We have launched the "Server Load Monitor" that you see on your Server Panel. In this article, I will explain how you can accurately determine the health of your server's computing resources (CPUs) just by looking at the server load monitor.

Do not confuse the Server Load Monitor with the Server Health Monitor. The Server Health Monitor provides overall CPU, memory, and disk usage information, while the Server Load Monitor provides only CPU usage information, but with high accuracy.

The example you see below is from one of the servers in ServerAvatar's network. Based on what I see on this chart, I can say the following things about the server, even without knowing what kind of site it hosts:

  • It is a very stable server. This means that the application hosted on this server is very stable and well-developed, and it is running smoothly.
  • However, the server needs an upgrade as soon as possible. Recently, there were some traffic spikes or other updates going on, which can be seen in the server load monitor as spikes.

If you can see the same thing in the chart, that's awesome! If you don't know what's going on, let me explain.

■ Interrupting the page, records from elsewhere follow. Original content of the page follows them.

(* ===== verification/Exec.v ===== *)
(** * Program loading: exec.c, with loaduvm of vm.c

    exec reads an ELF file through the file system into a new address space,
    builds the argument stack in it and replaces the process's image; every
    failure before that point frees the new space and unlocks the inode. *)

From stdpp Require Import base list gmap strings.
From Stdlib Require Import ZArith Lia.
From S2P Require Import Prelude Proc Bio Log Block Fs Kalloc Vm Pipe Console Kern File ProcSys.

Local Open Scope Z_scope.

Definition MAXARG : Z := 32.
Definition ELF_MAGIC : Z := 1179403647.    (* 0x464C457F *)
Definition ELF_PROG_LOAD : Z := 1.

(** struct elfhdr (52 bytes) and struct proghdr (32 bytes), the fields exec
    uses. *)
Record elfhdr : Type := mkelf { e_magic : Z; e_entry : Z; e_phoff : Z; e_phnum : Z }.
Record proghdr : Type := mkph { ph_type : Z; ph_off : Z; ph_vaddr : Z; ph_filesz : Z; ph_memsz : Z }.

Definition get_elf (d : list Z) : elfhdr :=
  mkelf (get_le 4 d 0) (get_le 4 d 24) (get_le 4 d 28) (get_le 2 d 44).
Definition get_ph (d : list Z) : proghdr :=
  mkph (get_le 4 d 0) (get_le 4 d 4) (get_le 4 d 8) (get_le 4 d 16) (get_le 4 d 20).

Definition tf_set_entry (eip esp : Z) (t : trapframe) : trapframe :=
  mktf (tf_edi t) (tf_esi t) (tf_ebp t) (tf_oesp t) (tf_ebx t) (tf_edx t)
    (tf_ecx t) (tf_eax t) (tf_gs t) (tf_fs t) (tf_es t) (tf_ds t) (tf_trapno t)
    (tf_err t) eip (tf_cs t) (tf_eflags t) esp (tf_ss t).

(** A word as bytes. *)
Definition word (w : Z) : list Z := put_le 4 w [0; 0; 0; 0] 0.

(** What follows the last '/' of a path. *)
Fixpoint last_elem (s last : list Z) : list Z :=
  match s with
  | [] => last
  | c :: s' => last_elem s' (if c =? slash then s' else last)
  end.

Section Exec.
Context {SY : Symbols} {KS : KSymbols}.

(** loaduvm's loop from [i]. *)
Fixpoint loaduvm_loop (pgdir addr : Z) (ip : nat) (offset sz i : Z) (fuel : nat) : M ker Z :=
  match fuel with
  | O => nofuel
  | S f =>
    if i <? sz then
      pte ← memm (walkpgdir pgdir (u32 (addr + i)) false);
      if pte =? 0 then panic "loaduvm: address should exist" else
      e ← memm (ld pte);
      let n := if sz - i <? PGSIZE then sz - i else PGSIZE in
      '(r, l) ← kreadi ip (u32 (offset + i)) n;
      memm (modify (fun s => set_mem (poke (k_mem s) (P2V (PTE_ADDR e)) l) s)) ;;
      if negb (r =? n) then mret (-1)
      else loaduvm_loop pgdir addr ip offset sz (u32 (i + PGSIZE)) f
    else mret 0
  end.

Definition loaduvm (pgdir addr : Z) (ip : nat) (offset sz : Z) : M ker Z :=
  if negb (addr mod PGSIZE =? 0) then panic "loaduvm: addr must be page aligned" else
  loaduvm_loop pgdir addr ip offset sz 0 (S (Z.to_nat ((sz + PGSIZE - 1) / PGSIZE))).

(** exec's loop over the program headers: the size of the image, or [None]
    for the jumps to bad. *)
Fixpoint load_segments (pgdir : Z) (ip : nat) (off sz : Z) (k : nat) : M ker (option Z) :=
  match k with
  | O => mret (Some sz)
  | S k' =>
    '(r, l) ← kreadi ip off 32;
    if negb (r =? 32) then mret None else
    let ph := get_ph l in
    if negb (ph_type ph =? ELF_PROG_LOAD) then load_segments pgdir ip (u32 (off + 32)) sz k'
    else if ph_memsz ph <? ph_filesz ph then mret None
    else if u32 (ph_vaddr ph + ph_memsz ph) <? ph_vaddr ph then mret None
    else
      sz ← memm (allocuvm pgdir sz (u32 (ph_vaddr ph + ph_memsz ph)));
      if sz =? 0 then mret None
      else if negb (ph_vaddr ph mod PGSIZE =? 0) then mret None
      else
        r ← loaduvm pgdir (ph_vaddr ph) ip (ph_off ph) (ph_filesz ph);
        if r <? 0 then mret None else load_segments pgdir ip (u32 (off + 32)) sz k'
  end.

(** The argument strings: [sps] are the addresses pushed so far. *)
Fixpoint push_args (pgdir sp : Z) (argv : list (list Z)) (sps : list Z) : M ker (option (Z * list Z)) :=
  match argv with
  | [] => mret (Some (sp, sps))
  | s :: argv' =>
    if MAXARG <=? Z.of_nat (length sps) then mret None else
    let sp := Z.land (u32 (sp - (Z.of_nat (length s) + 1))) 4294967292 in
    r ← memm (copyout pgdir sp (s ++ [0]));
    if r <? 0 then mret None else push_args pgdir sp argv' (sps ++ [sp])
  end.

(** The words below the strings: fake return address, argc, argv, the
    pointers and a null. *)
Definition ustack (sp : Z) (sps : list Z) : list Z :=
  let argc := Z.of_nat (length sps) in
  [4294967295; argc; u32 (sp - (argc + 1) * 4)] ++ sps ++ [0].

Definition exec_bad (pgdir : Z) (ip : option nat) : M ker Z :=
  (if pgdir =? 0 then mret tt else memm (freevm pgdir)) ;;
  (match ip with
   | Some i => iunlockput i ;; end_op
   | None => mret tt
   end) ;;
  mret (-1).

(** From the two stack pages on: the new image's size and stack pointer. *)
Definition exec_stack (pgdir sz : Z) (argv : list (list Z)) : M ker (option (Z * Z)) :=
  let sz := PGROUNDUP sz in
  sz ← memm (allocuvm pgdir sz (u32 (sz + 2 * PGSIZE)));
  if sz =? 0 then mret None else
  memm (clearpteu pgdir (u32 (sz - 2 * PGSIZE))) ;;
  r ← push_args pgdir sz argv [];
  match r with
  | None => mret None
  | Some (sp, sps) =>
    let us := ustack sp sps in
    let sp := u32 (sp - Z.of_nat (length us) * 4) in
    r ← memm (copyout pgdir sp (mjoin (word <$> us)));
    if r <? 0 then mret None else mret (Some (sz, sp))
  end.

(** Commit to the user image. *)
Definition exec_commit (path : list Z) (pgdir sz sp entry : Z) : M ker Z :=
  modproc (fun p => set_name (copy_name (p_name p) 0 (last_elem path path) 15) p) ;;
  p ← curproc;
  let oldpgdir := p_pgdir p in
  modproc (fun p => set_tf (tf_set_entry entry sp (p_tf p)) (set_sz sz (set_pgdir pgdir p))) ;;
  p ← curproc;
  switchuvm p ;;
  memm (freevm oldpgdir) ;;
  mret 0.

(** "exec: fail\n" *)
Definition exec_fail : list Z := [101;120;101;99;58;32;102;97;105;108;10].

Definition exec (path : list Z) (argv : list (list Z)) : M ker Z :=
  begin_op ;;
  oip ← namei devsw_read path;
  match oip with
  | None => end_op ;; conm (cprintf exec_fail []) ;; mret (-1)
  | Some ip =>
    ilock (Some ip) ;;
    '(r, l) ← kreadi ip 0 52;
    if negb (r =? 52) then exec_bad 0 (Some ip) else
    let elf := get_elf l in
    if negb (e_magic elf =? ELF_MAGIC) then exec_bad 0 (Some ip) else
    pgdir ← memm setupkvm;
    if pgdir =? 0 then exec_bad 0 (Some ip) else
    osz ← load_segments pgdir ip (e_phoff elf) 0 (Z.to_nat (e_phnum elf));
    match osz with
    | None => exec_bad pgdir (Some ip)
    | Some sz =>
      iunlockput ip ;;
      end_op ;;
      r ← exec_stack pgdir sz argv;
      match r with
      | None => exec_bad pgdir None
      | Some (sz, sp) => exec_commit path pgdir sz sp (e_entry elf)
      end
    end
  end.

End Exec.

The Server Load Monitor contains 4 series, which are:

  1. 1 Minute load average (Blue series)
  2. 5 Minutes load average (Red series)
  3. 15 Minutes load average (Orange series)
  4. Cores (Green series)

The "Cores" series shows the number of cores your server has at a specific time. The following server has 6 cores, and there were no upgrades performed recently, so that series has not changed.

The "Load Average" is the average workload that all of your vCPUs had to do in a specific time. It is a number, like 0.16, 3.45, 76.67, or any other number.

There is a basic threshold that the server load should not go higher than, depending on your application and server itself, otherwise your application will slow down. For example, if you have a server with 10 vCPUs and the load average of any specific time frame is 11, it is still fine. But if it goes any higher than 13-15 (depending on your application), your server will slow down.

In the following screenshot, you can see that there are many spikes above 6 as a threshold. To understand this, let's understand the importance of 1 minute, 5 minutes, and 15 minutes load averages.

If the 1 minute load average goes higher than 150-200%, it is fine IF it returns back under the threshold. Otherwise, the 5 minute load average will also start rising.

If the 5 minute load average goes higher than 130-140% and it stays there for longer than 5-10 minutes, you have a huge spike and a huge requirement of computing power than you currently have. And it will also cause the 15 minutes load average to rise.

If the 15 minutes load average goes higher than 110% of the threshold, your application starts slowing down. In the following screenshot, the 15 minute load average (orange) stays exactly or around the threshold. It means that the site is sometimes slow but the difference is negligible.

That is why the application(s) on the following server is working just fine right now. But if it gets a huge flow of visitors, the site will slow down with the current configuration. Sooner or later, the owner of this application has to upgrade the server. Right now, the owner of this server is getting a 100% return on investment constantly for the server.

Memory also affects server load. If your server lacks memory, it will start swapping data between the memory and swap space, which can slow down the server and require additional computing power. Therefore, it is important to ensure that your server is not swapping too much. We will add swap memory usage to the dashboard so you can monitor this as well.